Sunday, April 6, 2014

Snowsuit in April

A little over a year ago, my friend Scott and I braved the coldest Minnesota night in order to blow soap bubbles and watch them freeze. That doesn’t happen unless the temperature drops below -12 degrees. Today, I came home to find the daughter of my next door-neighbor wearing a full-body snowsuit (without a hint of irony). It couldn’t have been colder than 60 degrees.
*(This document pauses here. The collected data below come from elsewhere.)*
(** One run does not lower the watermark of its handle. *)
Lemma watermark_step (e : env) (w : world) :
  honours_since_id (network e) ->
  wm_le (watermark (handle_key e) w) (watermark (handle_key e) (snd (main e w))).
Proof.
  intros Hapi.
  destruct (main_state_file e w)
    as [Hsame | (state & last_id & user_id & w2 & w3 & t & ts & newest_id
                 & state' & Hl & _ & Hf & Hnew & Hset & Hfile)].
  { unfold watermark, stored_since_id.
    rewrite (persisted_files w (snd (main e w))) by (by rewrite Hsame).
    apply wm_le_refl. }
  destruct (watermark (handle_key e) w) as [n|] eqn:Hw; [|done].
  unfold watermark, stored_since_id in Hw.
  destruct Hl as (rec0 & Hp & Hrec0 & Hlast). rewrite Hp in Hw.
  destruct state as [| | | | |d]; try done.
  simpl in Hrec0.
  destruct (dict_get (handle_key e) d) as [[| | | | |rec]|] eqn:Hrec; try done.
  injection Hrec0 as <-. simpl in Hlast.
  destruct (dict_get (str "since_id") rec) as [v|] eqn:Hv; [|done].
  injection Hlast as <-.
  pose proof (fetch_newer e user_id v n w2 w3 (t :: ts) Hapi Hw Hf) as Hnewer.
  rewrite List.Forall_forall in Hnewer.
  destruct (Hnewer _ (last_In t ts JNull)) as (m & Hm & Hlt).
  apply py_item_tweet_id in Hnew.
  unfold tweet_id_num in Hm. rewrite Hnew in Hm.
  destruct (set_since_id_frame d (handle_key e) newest_id state' Hset)
    as (d' & rec' & -> & Hrec' & Hsince & _ & _).
  unfold watermark, stored_since_id, persisted.
  rewrite Hfile, Hrec', Hsince, Hm. simpl. lia.
Qed.

End Watermark.

(** C1: over any sequence of runs for one handle against an API that
    honours [since_id], the watermark of the handle (the number its stored
    [since_id] denotes) never decreases: in the list of the worlds the runs
    go through, the watermark of each world is at most that of every later
    one. *)
Theorem since_id_never_decreases `{RT : PyRuntime} (h : pystr) (es : list env)
    (w : world) :
  Forall (fun e => HANDLE e = h /\ honours_since_id (network e)) es ->
  StronglySorted wm_le (List.map (watermark (str_lower h)) (history es w)).
Proof.
  intros Hes. revert w.
  induction Hes as [|e es [Hh Hapi] _ IH]; intros w; simpl.
  - repeat constructor.
  - specialize (IH (snd (main e w))).
    constructor; [exact IH|].
    pose proof (watermark_step e w Hapi) as Hstep.
    unfold handle_key in Hstep. rewrite Hh in Hstep.
    destruct es as [|e' es]; simpl in *.
    + by repeat constructor.
    + apply StronglySorted_inv in IH as [_ Htail].
      constructor; [done|].
      eapply List.Forall_impl; [|exact Htail].
      intros b Hb. by eapply wm_le_trans.
Qed.

Lemma timeline_honours_since_id (posts : list json) :
  honours_since_id (Examples.timeline posts).
Proof.
  intros req r since n d items Hr Hsince Hn Hb Hd.
  unfold Examples.timeline in Hr.
  destruct (dict_get (str "user.fields") (params req)).
  - injection Hr as <-. simpl in Hb. injection Hb as <-. by vm_compute in Hd.
  - rewrite Hsince in Hr. injection Hr as <-.
    unfold Examples.page in Hb. cbn [body] in Hb. injection Hb as <-.
    cbn [dict_get] in Hd. rewrite decide_True in Hd by done.
    injection Hd as <-.
    apply List.Forall_forall. intros t Ht.
    apply filter_In in Ht as [_ Ht]. unfold Examples.newer_than in Ht.
    rewrite Hn in Ht. destruct (tweet_id_num t) as [m|]; [|done].
    exists m. split; [done|]. by apply N.ltb_lt.
Qed.

Example two_runs_watermarks :
  List.map (watermark (str "alice"))
    (history (RT := Examples.runtime)
       [Examples.first_run; Examples.second_run] Examples.empty_world)
  = [None; Some 12%N; Some 13%N].
Proof. vm_compute. reflexivity. Qed.

Lemma since_id_never_decreases_witness :
  StronglySorted wm_le
    (List.map (watermark (@str_lower Examples.runtime (str "Alice")))
       (history (RT := Examples.runtime)
          [Examples.first_run; Examples.second_run] Examples.empty_world)).
Proof.
  apply (since_id_never_decreases (RT := Examples.runtime) (str "Alice")).
  repeat constructor; apply timeline_honours_since_id.
Defined.

(** ** C2: the order of the summary *)

Section Order.
Context `{RT : PyRuntime}.

(** What the sort does guarantee: with string identifiers the posts come
    out with keys that never go down in the order [<] of strings. *)
Lemma sort_by_id_sorted (l sorted : list json) :
  Forall (fun t => exists s, tweet_id t = Some (JStr s)) l ->
  sort_by_id l = Ok sorted ->
  exists sk,
    sorted = List.map snd sk
    /\ Sorted key_le sk
    /\ Forall (fun kt => tweet_id (snd kt) = Some (JStr (fst kt))) sk.
Proof.
  intros Hstr Hs.
  pose proof (sort_by_id_perm l sorted Hstr Hs) as Hperm.
  unfold sort_by_id, rbind in Hs.
  destruct (id_keys l) as [keyed|] eqn:Hk; [|done].
  destruct (id_keys_ok l keyed Hk) as [Hsnd Hid].
  destruct (str_keys keyed) as [sk|] eqn:Hsk.
  - injection Hs as <-. exists (stable_sort sk).
    split; [done|]. split; [apply stable_sort_sorted|].
    rewrite stable_sort_perm.
    clear -Hid Hsk. revert sk Hsk.
    induction Hid as [|[k t] keyed Hkt _ IH]; simpl; intros sk.
    + intros [= <-]. constructor.
    + destruct k; try done. destruct (str_keys keyed) as [sr|]; [|done].
      intros [= <-]. constructor; [done | by apply IH].
  - exfalso. destruct (str_keys_total keyed) as [sk Hsk']; [|congruence].
    apply List.Forall_forall. intros [k t] Hin.
    rewrite List.Forall_forall in Hstr, Hid.
    specialize (Hid _ Hin). simpl in Hid.
    destruct (Hstr t) as [s Hs'].
    + rewrite <- Hsnd. by apply (in_map snd) in Hin.
    + exists s. simpl. congruence.
Qed.

End Order.

(** C2 at a failing input: a first run whose timeline lists, newest first,
    the posts 1000000000000000000 and 999999999999999999.  The string sort
    leaves them in that order; so the summary, when both posts can be
    rendered, lists the larger identifier before the smaller one, and the
    watermark written is the smaller, older identifier, not the newest. *)
Theorem summary_order_at_rollover `{RT : PyRuntime} :
  fst (fetch_new_tweets Examples.rollover_run (JStr (str "42")) JNull
         Examples.empty_world)
  = Ok [Examples.tweet "1000000000000000000" (str "new");
        Examples.tweet "999999999999999999" (str "old")]
  /\ stored_since_id (handle_key Examples.rollover_run)
       (snd (main Examples.rollover_run Examples.empty_world))
     = Some (JStr (str "999999999999999999"))
  /\ (forall line_new line_old,
        summarize Examples.rollover_run
          (Examples.tweet "1000000000000000000" (str "new")) = Ok line_new ->
        summarize Examples.rollover_run
          (Examples.tweet "999999999999999999" (str "old")) = Ok line_old ->
        printed (log (snd (main Examples.rollover_run Examples.empty_world)))
        = [str "@Alice " ++ [EM_DASH] ++ str " 2 new post(s):";
           line_new;
           line_old;
           [LF] ++ str "Saved report: report_Alice_20240101T000000Z.md"])
  /\ (id_num (JStr (str "999999999999999999")) = Some 999999999999999999%N
      /\ id_num (JStr (str "1000000000000000000")) = Some 1000000000000000000%N).
Proof.
  assert (Hl : loads Examples.rollover_run Examples.empty_world (JObj []) JNull).
  { by exists (JObj []). }
  assert (Hu : get_user_id Examples.rollover_run (HANDLE Examples.rollover_run)
                 (after_load Examples.empty_world)
               = (Ok (JStr (str "42")),
                  snd (get_user_id Examples.rollover_run
                         (HANDLE Examples.rollover_run)
                         (after_load Examples.empty_world)))).
  { by vm_compute. }
  assert (Hf : forall w,
             fetch_new_tweets Examples.rollover_run (JStr (str "42")) JNull w
             = (Ok [Examples.tweet "1000000000000000000" (str "new");
                    Examples.tweet "999999999999999999" (str "old")],
                emit (NetGet (tweets_request (JStr (str "42")) JNull
                                Examples.bearer_header)) w)).
  { intros w. rewrite (surjective_pairing (fetch_new_tweets _ _ _ w)).
    rewrite (fetch_sent _ Examples.bearer_header) by done.
    by rewrite (fetch_response _ Examples.bearer_header
                  {| status_code := 200;
                     body := Some (Examples.page
                       [Examples.tweet "1000000000000000000" (str "new");
                        Examples.tweet "999999999999999999" (str "old")]) |}). }
  assert (Hm : main Examples.rollover_run Examples.empty_world
               = report Examples.rollover_run (JObj [])
                   (handle_key Examples.rollover_run)
                   [Examples.tweet "1000000000000000000" (str "new");
                    Examples.tweet "999999999999999999" (str "old")]
                   (emit (NetGet (tweets_request (JStr (str "42")) JNull
                                    Examples.bearer_header))
                      (snd (get_user_id Examples.rollover_run
                              (HANDLE Examples.rollover_run)
                              (after_load Examples.empty_world))))).
  { rewrite (main_loaded _ _ _ _ Hl).
    rewrite (bind_ok _ _ _ _ _ (try_eq _ _ _ _ Hu)).
    by rewrite (bind_ok _ _ _ _ _ (try_eq _ _ _ _ (Hf _))). }
  split; [by rewrite Hf|]. split; [|split; [|by vm_compute]].
  - unfold stored_since_id, persisted. rewrite Hm, report_state_file.
    simpl. by rewrite decide_True.
  - intros line_new line_old Hnew Hold. rewrite Hm.
    unfold report, render, for_each. py_unfold. simpl.
    rewrite Hnew, Hold. by vm_compute.
Qed.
Although this latest incident made me stop and laugh (not helping my relationship with said child), it also made me realize how much of my life here already feels normal, despite its relative newness. Today wasn’t even an atypical day, but I’m chuckling to myself just looking back on it. Some highlights of today included:
  • ·      Attempting to explain and commission a set of cookie sheets from a team of welders
  • ·      Accepting a ride up the mountain in the pouring rain from a man who happened to be leaving the Alliance Francaise right before the daily monsoon began (but don’t worry, he was vetted by the director of the AF)
  • ·      Grudgingly taking said man’s phone number (everyone wants to share their contact!) and then immediately needing to use it when I realized I forgot my cookie sheets in his car. Oops.
  • ·      Accompanying my counterpart to a new village and very nearly getting stuck in the mud. Then quietly sitting and listening to counterpart and his friend discuss the “wild people” that also inhabit said village. On our way out we watched a team of pre-pubescent boys jump in the bed of a pickup as a means of helping the driver extract the truck from the mud.
  • ·      Learning that none of the three local stores near my house will sell me a tub of margarine, but all of them are willing to wrap any amount of my choosing in paper for me to take home.
  • ·      Greeting an entire school of children and potentially getting roped into teaching computer classes when the current teacher goes on maternity leave next week.
  • ·      Teaching my landlady how to make cookies and learning that she had seen cookie sheets in secondhand stores before but had no idea what they were used for. And then we proceeded to make cookies for the neighborhood!
  • ·      Watching my water begin to dribble out of the faucet and getting overly excited. Only after I took a celebratory shower did I fill up a bucket and notice that the water was browner than I have ever seen it be.

Regarding life in Cameroon, my friend Anna likes to tell me that, “there’s never a dull fucking moment” (Anna was with me when I visited my first Cameroonian hospital a few weeks ago…).  Truer words have never been spoken.

When I was visiting the school this morning, I went to the head teacher’s office as a way of following protocol. After I introduced myself as a Peace Corps Volunteer, she looked up in recognition and said that she knows about the Peace Corps, and knows that we’re here to teach Cameroonians how to develop. That’s an attitude that I really have trouble with, so I responded with what has sort of become my standard reply: “Well, I like to think that we’re here so that we can learn from each other”. And as maddening as life can be here sometimes, I’ve realized that my instinctive reply is becoming more and more true the longer I live here.